Por : Angie Intriago
La avenida Ortiz del barrio La Victoria lleva meses sumergida en una profunda oscuridad. A pesar de llevar sus quejas con el municipio, sus lamentos no han sido escuchados, dejando las molestias de los ciudadanos en el fondo del cajón.
Esta calle, solía ser un lucero que se iluminaba en las noches, pero lleva más de 8 meses convirtiéndose en un laberinto de peligro para quienes la transitan. “Cuando cae la noche tengo miedo de salir, veo en mi reloj y apenas son las 5 me guardo en mi casa, no deseo salir, sé de vecinos que les han robado, incluso si el caso lo amerita prefiero ir acompañada o con mis perros”, describió Paola Santana con voz baja.

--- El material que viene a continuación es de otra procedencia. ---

Fixpoint dup_refs (l : list (option nat)) (ft : list filest) : list filest :=
  match l with
  | [] => ft
  | Some f :: l => dup_refs l (alter incr_ref f ft)
  | None :: l => dup_refs l ft
  end.

(** The descriptors of [l] from [fd] on, over those of the child. *)
Fixpoint dup_ofile (l : list (option nat)) (fd : nat) (c : list (option nat)) : list (option nat) :=
  match l with
  | [] => c
  | Some f :: l => dup_ofile l (S fd) (<[fd := Some f]> c)
  | None :: l => dup_ofile l (S fd) c
  end.

(** How many descriptors of [l] are file [f]. *)
Definition refs (f : nat) (l : list (option nat)) : Z := Z.of_nat (length (filter (fun o => o = Some f) l)).

Lemma alter_incr_total f g ft : (g < length ft)%nat ->
  alter incr_ref f ft !!! g = if decide (f = g) then incr_ref (ft !!! g) else ft !!! g.
Proof.
  intros Hg. destruct (lookup_lt_is_Some_2 ft g Hg) as [x Ex]. rewrite !list_lookup_total_alt. case_decide as Hf; subst.
  - by rewrite list_lookup_alter_eq, Ex.
  - by rewrite list_lookup_alter_ne.
Qed.

Lemma dup_refs_total l : forall ft f, (f < length ft)%nat -> dup_refs l ft !!! f = set_f_ref (f_ref (ft !!! f) + refs f l) (ft !!! f).
Proof.
  induction l as [|[g|] l IH]; intros ft f Hf; cbn [dup_refs].
  - unfold refs. cbn. by rewrite Z.add_0_r.
  - rewrite IH by (by rewrite length_alter). rewrite alter_incr_total by done. unfold refs. rewrite filter_cons. case_decide as E1; case_decide as E2; simplify_eq.
    + cbn [length incr_ref f_ref set_f_ref]. unfold incr_ref, set_f_ref. cbn. f_equal. lia.
    + done.
  - rewrite IH by done. unfold refs. rewrite filter_cons. by rewrite decide_False by done.
Qed.
Lemma reap_run : exists r s', reap i (cur s) c addr sl = Ret (Some r, true) s' /\
  ((r = p_pid c /\ reaped s t u fr addr i c s') \/ (r = -1 /\ not_reaped s t u fr addr s')).
Proof.
  apply list_find_Some in E as (Ei & Hz & _). pose proof (lookup_lt_Some _ _ _ Ei) as Hlt.
  destruct (wp_zombie _ _ _ _ W c) as (ct & cu & Rc & Hap); [by eapply list_elem_of_lookup_2 | done |].
  assert (Hrel : forall S A (v : A), held S = {[LkProc i]} ∪ ({[LkWait]} ∪ ∅) -> (release (LkProc i) ;; release LkWait ;; mret v) S = Ret v (set_held ∅ S)).
  { intros S0 A v E0. erewrite bind_Ret by (apply release_Ret; rewrite E0; cbn; set_solver). rewrite E0, held_restore by set_solver.
    erewrite bind_Ret by (apply release_Ret; cbn; set_solver). cbn. by rewrite held_restore by set_solver. }
  assert (Hk : LkKmem ∉ held sl) by (cbn; set_solver). pose proof (res_held _ _ _ _ _ _ Hk (wp_res _ _ _ _ W)) as R. fold sl in R.
  destruct (status_out sl x t u fr addr (le_enc 4 (p_xstate c))) as (r & m' & Hr & F & R' & C); try done; [apply le_enc_byte |].
  unfold reap. erewrite bind_Ret by apply getproc_run. cbv beta. change (procs sl) with (procs s). erewrite bind_Ret by exact Hr.
  destruct C as [(-> & C)|(-> & Hn & C)].
  2: { exists (-1), (set_held ∅ (set_mem m' sl)). split; [by apply Hrel |]. right. split; [done |]. split; [done | | | done].
    - unfold sl. cbn. rewrite <- (wp_held _ _ _ _ W). by destruct s.
    - apply res_held; [set_solver | exact R']. }
  change (0 <? 0) with false. cbv iota. set (s1 := set_mem m' sl) in *.
  assert (Rc1 : proc_res s1 c ct cu fr).
  { eapply res_frame; [apply (res_held _ _ _ _ _ _ Hk Rc) | done | apply R' | intros a Hpa; apply (res_not_free _ _ _ _ _ _ Rc Hpa) |].
    intros a y Hta Hy. apply F. intros b Hb. eapply (pages_apart s c ct cu fr x t u a b); try done; [apply W | by left | by right; left |]. intros a0 H1 H2. by apply (Hap a0). }
  assert (Ec : procs s1 !!! i = c) by (by apply list_lookup_total_correct).
  destruct (freeproc_ok s1 i ct cu fr) as (s2 & fr' & R2 & K2 & P2 & M2 & F2); [by rewrite Ec | done |]. rewrite Ec in P2, F2.
  assert (Hfree : forall a, pages_of x t u a -> ~ (a = p_trapframe c \/ owns ct cu fr a)).
  { intros a Hpa H. pose proof (Hap a Hpa) as Hno. destruct (res_not_free _ _ _ _ _ _ R' Hpa) as [_ Hnf]. unfold pages_of, owns in *. tauto. }
  assert (Hkeep : forall a y, pages_of x t u a -> in_page a y -> load8 (mem s2) y = load8 m' y).
  { intros a y Hpa Hy. destruct (res_not_free _ _ _ _ _ _ R' Hpa) as [Oa _]. apply F2. intros b Hb. apply (page_sep a b); try done; [|intros ->; by apply (Hfree b)].
    destruct Hb as [->|Hb]; [apply (pr_tf _ _ _ _ _ Rc) |]. eapply owns_page_ok; [apply Rc | apply pmap_own, Rc | by apply pmap_owns]. }
  assert (Eh2 : held s2 = held sl) by (by rewrite M2). set (s' := set_held ∅ (set_procs (alter free_slot i (procs s)) s2)). exists (p_pid c), s'. split.
  { erewrite bind_Ret by exact R2. by apply Hrel. }
  left. split; [done |]. split; [done | exists ct, cu, fr' | | done].
  - split_and!; [done | | intros a; rewrite P2; unfold owns, pages_of; tauto].
    eapply res_frame; [exact R' | set_solver | destruct K2 as [A B D]; by split | intros a Hpa; rewrite P2; by apply Hfree |].
    intros a y Hta. apply Hkeep. by left.
  - intros va. etransitivity; [apply (umem_frame m'); [by eapply res_user_part | intros a y Hua; apply Hkeep; by right; left] | apply C].
Qed.
End reap.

Al caer la sombra de la noche los peligros acechan a quienes desean aventurarse por estas calles, los robos son los más frecuentes, pero una problemática que está latente, alarmando a los moradores son los accidentes de tránsito se han hecho constantes tanto para conductores como para peatones, quienes van a ciegas como si de un túnel se tratase. Maritza Intriago detalla los daños que ha tenido que pasar por la falta de iluminación. “Vivimos en un callejón de una sola vía, pero la calle no tiene señalización, mucho menos alumbrado, el carro de mi hijo queda estacionado en la acera, como no hay alumbrado el carro ha sido parte de daños, no hay a quien culpar, nunca se ve nada”, acotó Intriago mientras daba un fuerte suspiro.
Los habitantes de este sector ya no esperan una respuesta por parte del municipio o de la empresa del alumbrado público, viven sus días en penumbra, dando pasos con sigilosos cuando el sol se esconde, con la esperanza que un día unas de esas farolas alumbren sus noches cuál luciérnaga.